Using the material that follows, output exactly the lines from the one containing "Definition exhaustedMsg : string" through the one containing "dispatch contract on", with both ends kept.

::::

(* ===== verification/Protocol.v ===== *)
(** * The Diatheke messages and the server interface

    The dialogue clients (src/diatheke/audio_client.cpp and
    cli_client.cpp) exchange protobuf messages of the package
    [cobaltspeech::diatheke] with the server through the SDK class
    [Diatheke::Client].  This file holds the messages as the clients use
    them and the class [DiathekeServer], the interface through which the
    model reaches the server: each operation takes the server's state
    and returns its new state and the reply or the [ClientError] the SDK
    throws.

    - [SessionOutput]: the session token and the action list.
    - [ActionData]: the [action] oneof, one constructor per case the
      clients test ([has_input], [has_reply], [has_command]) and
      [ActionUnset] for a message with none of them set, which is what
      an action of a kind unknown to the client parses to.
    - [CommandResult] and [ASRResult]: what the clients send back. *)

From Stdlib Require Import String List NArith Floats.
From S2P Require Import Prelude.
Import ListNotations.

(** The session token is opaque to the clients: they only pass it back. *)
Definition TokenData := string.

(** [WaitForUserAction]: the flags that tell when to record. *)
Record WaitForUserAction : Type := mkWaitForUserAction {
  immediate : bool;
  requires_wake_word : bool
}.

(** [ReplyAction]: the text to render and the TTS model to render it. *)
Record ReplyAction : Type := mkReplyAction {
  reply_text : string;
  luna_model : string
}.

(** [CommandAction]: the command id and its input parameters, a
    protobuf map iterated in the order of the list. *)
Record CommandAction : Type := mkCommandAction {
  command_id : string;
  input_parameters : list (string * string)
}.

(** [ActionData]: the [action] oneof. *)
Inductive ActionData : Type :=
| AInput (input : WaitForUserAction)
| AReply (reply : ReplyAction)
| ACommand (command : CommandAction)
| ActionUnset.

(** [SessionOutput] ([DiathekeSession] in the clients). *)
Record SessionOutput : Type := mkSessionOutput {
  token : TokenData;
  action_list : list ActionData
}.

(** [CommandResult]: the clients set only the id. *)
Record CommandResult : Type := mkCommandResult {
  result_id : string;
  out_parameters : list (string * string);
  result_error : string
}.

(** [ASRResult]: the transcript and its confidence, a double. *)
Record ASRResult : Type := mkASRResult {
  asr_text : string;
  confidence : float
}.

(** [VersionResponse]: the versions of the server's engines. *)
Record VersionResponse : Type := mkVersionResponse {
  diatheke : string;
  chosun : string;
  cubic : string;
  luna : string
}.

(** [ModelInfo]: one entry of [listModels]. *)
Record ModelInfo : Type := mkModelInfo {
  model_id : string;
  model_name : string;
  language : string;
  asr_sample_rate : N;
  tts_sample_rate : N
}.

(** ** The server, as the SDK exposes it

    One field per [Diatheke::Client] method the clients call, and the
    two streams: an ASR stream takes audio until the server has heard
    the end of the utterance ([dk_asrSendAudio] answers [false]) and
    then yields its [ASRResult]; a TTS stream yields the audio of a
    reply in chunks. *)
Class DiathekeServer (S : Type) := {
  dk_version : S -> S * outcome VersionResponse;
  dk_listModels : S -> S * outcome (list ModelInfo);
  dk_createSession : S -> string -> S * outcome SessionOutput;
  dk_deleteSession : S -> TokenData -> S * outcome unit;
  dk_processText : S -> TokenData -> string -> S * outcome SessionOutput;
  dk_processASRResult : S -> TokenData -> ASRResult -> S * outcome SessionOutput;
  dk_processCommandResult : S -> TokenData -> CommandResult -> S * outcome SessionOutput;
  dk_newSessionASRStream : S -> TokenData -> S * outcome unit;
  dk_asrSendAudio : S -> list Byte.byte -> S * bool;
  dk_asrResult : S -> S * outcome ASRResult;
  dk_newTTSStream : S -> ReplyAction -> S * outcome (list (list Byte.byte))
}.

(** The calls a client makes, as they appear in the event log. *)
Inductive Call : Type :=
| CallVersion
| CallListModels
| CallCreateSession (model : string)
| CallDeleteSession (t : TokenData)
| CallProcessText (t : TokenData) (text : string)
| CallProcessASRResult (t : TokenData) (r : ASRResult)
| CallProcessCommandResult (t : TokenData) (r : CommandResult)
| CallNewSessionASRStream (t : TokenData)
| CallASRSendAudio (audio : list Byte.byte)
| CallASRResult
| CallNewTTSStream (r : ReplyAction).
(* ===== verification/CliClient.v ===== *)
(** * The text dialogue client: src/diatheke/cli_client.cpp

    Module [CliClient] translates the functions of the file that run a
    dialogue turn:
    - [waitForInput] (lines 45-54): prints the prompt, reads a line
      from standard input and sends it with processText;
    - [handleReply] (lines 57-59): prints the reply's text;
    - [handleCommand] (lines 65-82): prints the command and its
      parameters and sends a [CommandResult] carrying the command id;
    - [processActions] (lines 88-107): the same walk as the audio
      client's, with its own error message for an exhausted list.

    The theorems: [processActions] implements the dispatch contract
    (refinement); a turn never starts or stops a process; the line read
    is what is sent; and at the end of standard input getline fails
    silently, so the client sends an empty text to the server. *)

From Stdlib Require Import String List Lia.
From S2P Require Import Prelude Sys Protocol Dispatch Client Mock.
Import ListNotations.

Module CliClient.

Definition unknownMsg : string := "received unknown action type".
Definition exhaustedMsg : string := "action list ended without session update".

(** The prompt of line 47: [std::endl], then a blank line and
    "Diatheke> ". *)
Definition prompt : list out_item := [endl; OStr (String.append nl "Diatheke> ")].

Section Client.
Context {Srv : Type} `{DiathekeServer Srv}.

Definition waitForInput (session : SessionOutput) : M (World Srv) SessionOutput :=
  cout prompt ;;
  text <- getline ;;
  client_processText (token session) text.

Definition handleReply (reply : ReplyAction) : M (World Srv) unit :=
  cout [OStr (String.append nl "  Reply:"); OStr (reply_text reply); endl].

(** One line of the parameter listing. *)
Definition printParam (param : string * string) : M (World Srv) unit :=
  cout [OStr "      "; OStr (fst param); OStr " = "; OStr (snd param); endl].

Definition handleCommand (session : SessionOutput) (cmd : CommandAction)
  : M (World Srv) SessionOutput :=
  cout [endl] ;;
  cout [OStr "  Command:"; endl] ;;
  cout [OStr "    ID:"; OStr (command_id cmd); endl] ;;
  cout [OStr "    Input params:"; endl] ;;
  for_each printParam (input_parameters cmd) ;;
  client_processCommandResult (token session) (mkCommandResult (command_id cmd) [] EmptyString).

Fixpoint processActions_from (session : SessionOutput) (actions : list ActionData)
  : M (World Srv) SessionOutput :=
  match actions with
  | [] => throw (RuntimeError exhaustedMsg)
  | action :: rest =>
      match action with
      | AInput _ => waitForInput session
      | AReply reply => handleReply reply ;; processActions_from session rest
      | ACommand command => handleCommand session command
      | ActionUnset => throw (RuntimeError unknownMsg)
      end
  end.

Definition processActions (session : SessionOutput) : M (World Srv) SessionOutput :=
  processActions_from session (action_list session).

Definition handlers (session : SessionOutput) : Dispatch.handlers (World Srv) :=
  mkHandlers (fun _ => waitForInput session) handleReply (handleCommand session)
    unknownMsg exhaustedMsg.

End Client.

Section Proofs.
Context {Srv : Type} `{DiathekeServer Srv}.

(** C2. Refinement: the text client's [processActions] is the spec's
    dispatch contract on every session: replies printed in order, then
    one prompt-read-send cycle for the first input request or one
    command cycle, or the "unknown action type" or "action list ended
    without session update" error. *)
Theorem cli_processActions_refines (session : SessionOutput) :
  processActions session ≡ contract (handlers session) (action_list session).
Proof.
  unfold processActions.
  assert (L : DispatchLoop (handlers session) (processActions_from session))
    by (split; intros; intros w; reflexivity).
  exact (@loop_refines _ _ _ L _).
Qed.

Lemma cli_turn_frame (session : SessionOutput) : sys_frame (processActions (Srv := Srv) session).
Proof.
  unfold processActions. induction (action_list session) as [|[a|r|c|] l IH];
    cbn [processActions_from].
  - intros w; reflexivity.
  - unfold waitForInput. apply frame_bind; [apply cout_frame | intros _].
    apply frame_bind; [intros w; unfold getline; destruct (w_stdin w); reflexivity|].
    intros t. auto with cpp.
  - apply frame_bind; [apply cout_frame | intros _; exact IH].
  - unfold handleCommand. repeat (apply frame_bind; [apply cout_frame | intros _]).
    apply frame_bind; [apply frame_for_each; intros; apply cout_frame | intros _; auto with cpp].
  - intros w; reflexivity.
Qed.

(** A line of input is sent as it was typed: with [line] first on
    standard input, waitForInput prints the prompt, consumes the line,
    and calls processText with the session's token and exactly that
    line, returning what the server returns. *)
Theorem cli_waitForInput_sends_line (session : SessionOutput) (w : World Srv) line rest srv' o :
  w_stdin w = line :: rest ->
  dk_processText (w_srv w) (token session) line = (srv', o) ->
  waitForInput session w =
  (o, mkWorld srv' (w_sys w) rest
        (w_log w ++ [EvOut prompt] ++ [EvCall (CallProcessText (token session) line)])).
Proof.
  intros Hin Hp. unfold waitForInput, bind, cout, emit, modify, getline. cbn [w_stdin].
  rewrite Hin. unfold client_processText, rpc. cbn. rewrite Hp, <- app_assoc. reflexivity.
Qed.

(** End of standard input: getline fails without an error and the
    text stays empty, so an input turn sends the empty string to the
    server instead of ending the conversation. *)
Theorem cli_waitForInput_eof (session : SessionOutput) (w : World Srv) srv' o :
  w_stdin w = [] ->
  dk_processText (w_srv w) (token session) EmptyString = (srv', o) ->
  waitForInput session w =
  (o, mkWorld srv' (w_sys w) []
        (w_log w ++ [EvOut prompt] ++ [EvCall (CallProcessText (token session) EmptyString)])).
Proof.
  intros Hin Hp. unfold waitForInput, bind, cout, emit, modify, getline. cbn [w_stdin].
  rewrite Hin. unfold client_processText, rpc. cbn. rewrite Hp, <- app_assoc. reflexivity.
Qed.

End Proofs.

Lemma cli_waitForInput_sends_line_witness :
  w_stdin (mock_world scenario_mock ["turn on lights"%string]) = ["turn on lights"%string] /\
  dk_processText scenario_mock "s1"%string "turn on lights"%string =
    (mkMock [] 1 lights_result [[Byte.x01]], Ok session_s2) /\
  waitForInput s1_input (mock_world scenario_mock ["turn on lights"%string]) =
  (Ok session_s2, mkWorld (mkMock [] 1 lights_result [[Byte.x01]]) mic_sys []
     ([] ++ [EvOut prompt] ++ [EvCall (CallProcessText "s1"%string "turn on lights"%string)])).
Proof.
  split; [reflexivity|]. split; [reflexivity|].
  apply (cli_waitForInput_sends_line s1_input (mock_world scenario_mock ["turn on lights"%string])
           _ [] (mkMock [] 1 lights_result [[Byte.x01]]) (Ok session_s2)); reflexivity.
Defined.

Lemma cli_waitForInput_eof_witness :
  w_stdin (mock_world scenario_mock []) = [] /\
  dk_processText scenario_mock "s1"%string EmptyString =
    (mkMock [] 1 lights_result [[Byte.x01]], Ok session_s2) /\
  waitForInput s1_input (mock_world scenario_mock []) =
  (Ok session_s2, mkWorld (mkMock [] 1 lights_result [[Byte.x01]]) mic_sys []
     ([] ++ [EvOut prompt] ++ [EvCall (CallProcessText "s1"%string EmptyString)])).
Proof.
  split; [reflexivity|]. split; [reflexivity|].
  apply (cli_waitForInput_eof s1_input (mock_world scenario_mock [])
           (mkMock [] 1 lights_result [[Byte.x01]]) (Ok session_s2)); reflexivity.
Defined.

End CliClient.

::::

§ **ANSWER TO THE PROBLEM**
Definition exhaustedMsg : string := "action list ended without session update".

(** The prompt of line 47: [std::endl], then a blank line and
    "Diatheke> ". *)
Definition prompt : list out_item := [endl; OStr (String.append nl "Diatheke> ")].

Section Client.
Context {Srv : Type} `{DiathekeServer Srv}.

Definition waitForInput (session : SessionOutput) : M (World Srv) SessionOutput :=
  cout prompt ;;
  text <- getline ;;
  client_processText (token session) text.

Definition handleReply (reply : ReplyAction) : M (World Srv) unit :=
  cout [OStr (String.append nl "  Reply:"); OStr (reply_text reply); endl].

(** One line of the parameter listing. *)
Definition printParam (param : string * string) : M (World Srv) unit :=
  cout [OStr "      "; OStr (fst param); OStr " = "; OStr (snd param); endl].

Definition handleCommand (session : SessionOutput) (cmd : CommandAction)
  : M (World Srv) SessionOutput :=
  cout [endl] ;;
  cout [OStr "  Command:"; endl] ;;
  cout [OStr "    ID:"; OStr (command_id cmd); endl] ;;
  cout [OStr "    Input params:"; endl] ;;
  for_each printParam (input_parameters cmd) ;;
  client_processCommandResult (token session) (mkCommandResult (command_id cmd) [] EmptyString).

Fixpoint processActions_from (session : SessionOutput) (actions : list ActionData)
  : M (World Srv) SessionOutput :=
  match actions with
  | [] => throw (RuntimeError exhaustedMsg)
  | action :: rest =>
      match action with
      | AInput _ => waitForInput session
      | AReply reply => handleReply reply ;; processActions_from session rest
      | ACommand command => handleCommand session command
      | ActionUnset => throw (RuntimeError unknownMsg)
      end
  end.

Definition processActions (session : SessionOutput) : M (World Srv) SessionOutput :=
  processActions_from session (action_list session).

Definition handlers (session : SessionOutput) : Dispatch.handlers (World Srv) :=
  mkHandlers (fun _ => waitForInput session) handleReply (handleCommand session)
    unknownMsg exhaustedMsg.

End Client.

Section Proofs.
Context {Srv : Type} `{DiathekeServer Srv}.

(** C2. Refinement: the text client's [processActions] is the spec's
    dispatch contract on every session: replies printed in order, then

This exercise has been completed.